It is a challenge that runs throughout the nation’s industrial heartland, in farm states and across the South, after a half-century of economic, demographic and cultural shifts that have reshaped the electorate. Even in places like Michigan, where it has been decades since union membership lists readily predicted Democratic votes, many in the party pay so little attention to white working-class men that it suggests they have effectively given up on converting them.

Not Mr. Houston. “There’s a whole cadre of us — of young, white men political leaders in Oakland County — who are saying, ‘We can’t just write off 30-year-old to 40-year-old guys, let alone anyone who’s older.’ ”

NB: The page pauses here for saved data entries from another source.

(** * ESTOQUE: the merge import of [mapeamento_app.py]

    A shallow embedding of the stock-control application: the column-name
    normaliser, the schema evolver [ensure_table_and_columns], the merge
    import [import_excel_inteligente], the update primitive
    [update_single_record] and the manual registration and edit forms,
    over a model of the single SQLite table [mercadorias] behind the
    process-wide connection [conn].

    Modelling conventions.
    - A Python [str] is the list of its Unicode code points ([list N]).
    - Python values that reach the code are [None], the float [nan], a
      [str] or an [int] ([value]); spreadsheet cells holding non-integral
      numbers, dates or booleans are outside the model.
    - A Python [int] is an integer ([Z]); [float(...)] yields the binary64
      number that CPython computes.  SQLite stores a parameter as it is
      bound when its type fits the column and, for an integer, 64 bits
      ([stored_as_bound]); the table of the model keeps every parameter
      as bound, and statements name [stored_as_bound] where they rely on
      it.
    - An exception is a result [Raise e]; effectful code threads the
      [state] (the table seen through [conn], and the messages shown by
      Streamlit) and keeps the state reached when an exception escapes.
    - The table records the Python value bound to each column; SQLite's
      storage-class conversion on read-back is not modelled.  Commits are
      not modelled either: the single connection always sees its own
      writes, committed or not. *)

From Stdlib Require Import ZArith NArith String Ascii DecimalString.
From stdpp Require Import gmap list.

Local Open Scope N_scope.

(** ** Python strings *)

Abbreviation pystr := (list N).

(** An ASCII literal as a Python string. *)
Fixpoint lit (s : string) : pystr :=
  match s with
  | EmptyString => []
  | String a s' => N_of_ascii a :: lit s'
  end.

Inductive exn :=
  | ValueError | TypeError | OverflowError
  | OperationalError | ProgrammingError | IntegrityError.

Inductive res (A : Type) :=
  | Ok (a : A)
  | Raise (e : exn).
Arguments Ok {A} a.
Arguments Raise {A} e.

#[global] Instance exn_eq_dec : EqDecision exn.
Proof. solve_decision. Defined.

Definition between (lo hi c : N) : bool := (lo <=? c) && (c <=? hi).

(** [str.isspace] on one code point (the whitespace set of CPython). *)
Definition isspace (c : N) : bool :=
  between 9 13 c || between 28 32 c || (c =? 133) || (c =? 160)
  || (c =? 5760) || between 8192 8202 c || (c =? 8232) || (c =? 8233)
  || (c =? 8239) || (c =? 8287) || (c =? 12288).

Fixpoint lstrip_with (P : N -> bool) (s : pystr) : pystr :=
  match s with
  | [] => []
  | c :: s' => if P c then lstrip_with P s' else s
  end.

Definition strip_with (P : N -> bool) (s : pystr) : pystr :=
  rev (lstrip_with P (rev (lstrip_with P s))).

(** [s.strip()] *)
Definition strip (s : pystr) : pystr := strip_with isspace s.

(** [s.strip(chars)] *)
Definition strip_chars (chars : pystr) (s : pystr) : pystr :=
  strip_with (fun c => bool_decide (c ∈ chars)) s.

(** [str.lower] per code point.  ASCII and Latin-1 capitals move by 32;
    U+0130 and U+212A are the two other code points whose lowercase
    contains an ASCII letter.  Every remaining code point is kept: Python
    maps it to code points outside [0-9a-z] and outside the alphabet of
    the synonym table, which is all the callers observe. *)
Definition lower_char (c : N) : pystr :=
  if between 65 90 c then [c + 32]
  else if between 192 222 c && negb (c =? 215) then [c + 32]
  else if c =? 304 then [105; 775]
  else if c =? 8490 then [107]
  else [c].

Definition lower (s : pystr) : pystr := flat_map lower_char s.

(** [str.maketrans(x, y)]: the two strings must have equal length. *)
Definition str_maketrans (x y : pystr) : res (list (N * N)) :=
  if decide (length x = length y) then Ok (zip x y) else Raise ValueError.

Fixpoint table_get (tbl : list (N * N)) (c : N) : option N :=
  match tbl with
  | [] => None
  | (k, v) :: tbl' => if k =? c then Some v else table_get tbl' c
  end.

(** [s.translate(table)]; with a repeated key, [maketrans] keeps the last. *)
Definition translate (tbl : list (N * N)) (s : pystr) : pystr :=
  map (fun c => default c (table_get (rev tbl) c)) s.

Definition underscore : N := 95.

(** [re.sub(r"[P]+", "_", s)]: every maximal run of characters satisfying
    [P] becomes one underscore; [in_run] tells that the run has started. *)
Fixpoint re_sub_runs (P : N -> bool) (in_run : bool) (s : pystr) : pystr :=
  match s with
  | [] => []
  | c :: s' =>
      if P c then
        if in_run then re_sub_runs P true s'
        else underscore :: re_sub_runs P true s'
      else c :: re_sub_runs P false s'
  end.

Definition is_digit (c : N) : bool := between 48 57 c.
Definition is_0_9_a_z (c : N) : bool := is_digit c || between 97 122 c.

(** The two literals of line 27, code point by code point. *)
Definition accents_from : pystr :=
  [193; 192; 194; 195; 225; 224; 226; 227; 201; 200; 202; 233; 232; 234;
   205; 204; 206; 237; 236; 238; 211; 210; 212; 213; 243; 242; 244; 245;
   218; 217; 219; 250; 249; 251; 199; 231; 209; 241].

Definition accents_to : pystr :=
  lit "AAAAaaaaEEEEeeeeIIIiiiOOOOooooUUUuuuCcNn".

Definition bind {A B} (m : res A) (k : A -> res B) : res B :=
  match m with
  | Ok a => k a
  | Raise e => Raise e
  end.

(** [normalize_colname], lines 21-37.  The callers pass a [str], for which
    [pd.isna(name)] is false. *)
Definition normalize_colname (name : pystr) : res pystr :=
  let s := strip name in
  bind (str_maketrans accents_from accents_to) (fun accents =>
  let s := translate accents s in
  let s := lower s in
  let s := re_sub_runs (fun c => negb (is_0_9_a_z c)) false s in
  let s := re_sub_runs (fun c => c =? underscore) false s in
  let s := strip_chars [underscore] s in
  Ok (if decide (s = []) then lit "col" else s)).


(** ** Python values *)

Inductive value :=
  | PNone
  | PNaN
  | PStr (s : pystr)
  | PInt (z : Z).

#[global] Instance value_eq_dec : EqDecision value.
Proof. solve_decision. Defined.

(** [str(v)] *)
Definition py_str (v : value) : pystr :=
  match v with
  | PNone => lit "None"
  | PNaN => lit "nan"
  | PStr s => s
  | PInt z => lit (NilZero.string_of_int (Z.to_int z))
  end.

(** *** [float(s)] for a string, as CPython computes it: the characters
    that [isspace] accepts are trimmed (the separators U+001C to U+001F
    apart), then come an optional sign and either [inf], [infinity] or
    [nan] in any case, or digits with an optional fraction and an optional
    exponent.  A digit is a decimal digit of any script; single underscores
    may separate digits.  The decimal is rounded to the nearest binary64
    number, ties to even, and to infinity from 2^1024 - 2^970 on. *)

Inductive pyfloat :=
  | Finite (m : Z) (e : Z)      (* the binary64 number m * 2^e *)
  | Infinite
  | NotANumber.

(** The digit zero of every script (Unicode 14.0, as in CPython 3.11); the
    nine code points after each are its digits one to nine. *)
Definition decimal_zeros : list N :=
  [48; 1632; 1776; 1984; 2406; 2534; 2662; 2790; 2918; 3046; 3174; 3302;
   3430; 3558; 3664; 3792; 3872; 4160; 4240; 6112; 6160; 6470; 6608; 6784;
   6800; 6992; 7088; 7232; 7248; 42528; 43216; 43264; 43472; 43504; 43600;
   44016; 65296; 66720; 68912; 69734; 69872; 69942; 70096; 70384; 70736;
   70864; 71248; 71360; 71472; 71904; 72016; 72784; 73040; 73120; 92768;
   92864; 93008; 120782; 120792; 120802; 120812; 120822; 123200; 123632;
   125264; 130032].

So Mr. Houston and like-minded Democrats are working to deploy new, data-driven targeting tools to get the message to white men that the party is more in sync with them than they might think. “We can tell you to the number how many we need and where they live,” said Matt Canter, the deputy executive director of the Democratic Senatorial Campaign Committee.

No Democratic presidential candidate has won a majority of white men since Lyndon B. Johnson in 1964. Jimmy Carter, Bill Clinton and Barack Obama all prevailed with support of the so-called rising electorate of women, especially single women, and minorities. But fewer of those voters typically participate in midterm elections, making the votes of white men more potent and the struggle of Democrats for 2014 clear.

“Realistically, winning votes from working-class white men has just been a very tough political challenge for Democrats,” said Geoff Garin, a Democratic pollster. With demographic trends favoring Democrats nationally and in many states, strategists say it makes sense to concentrate resources on mobilizing women, young people, Hispanics, blacks and other minority voters.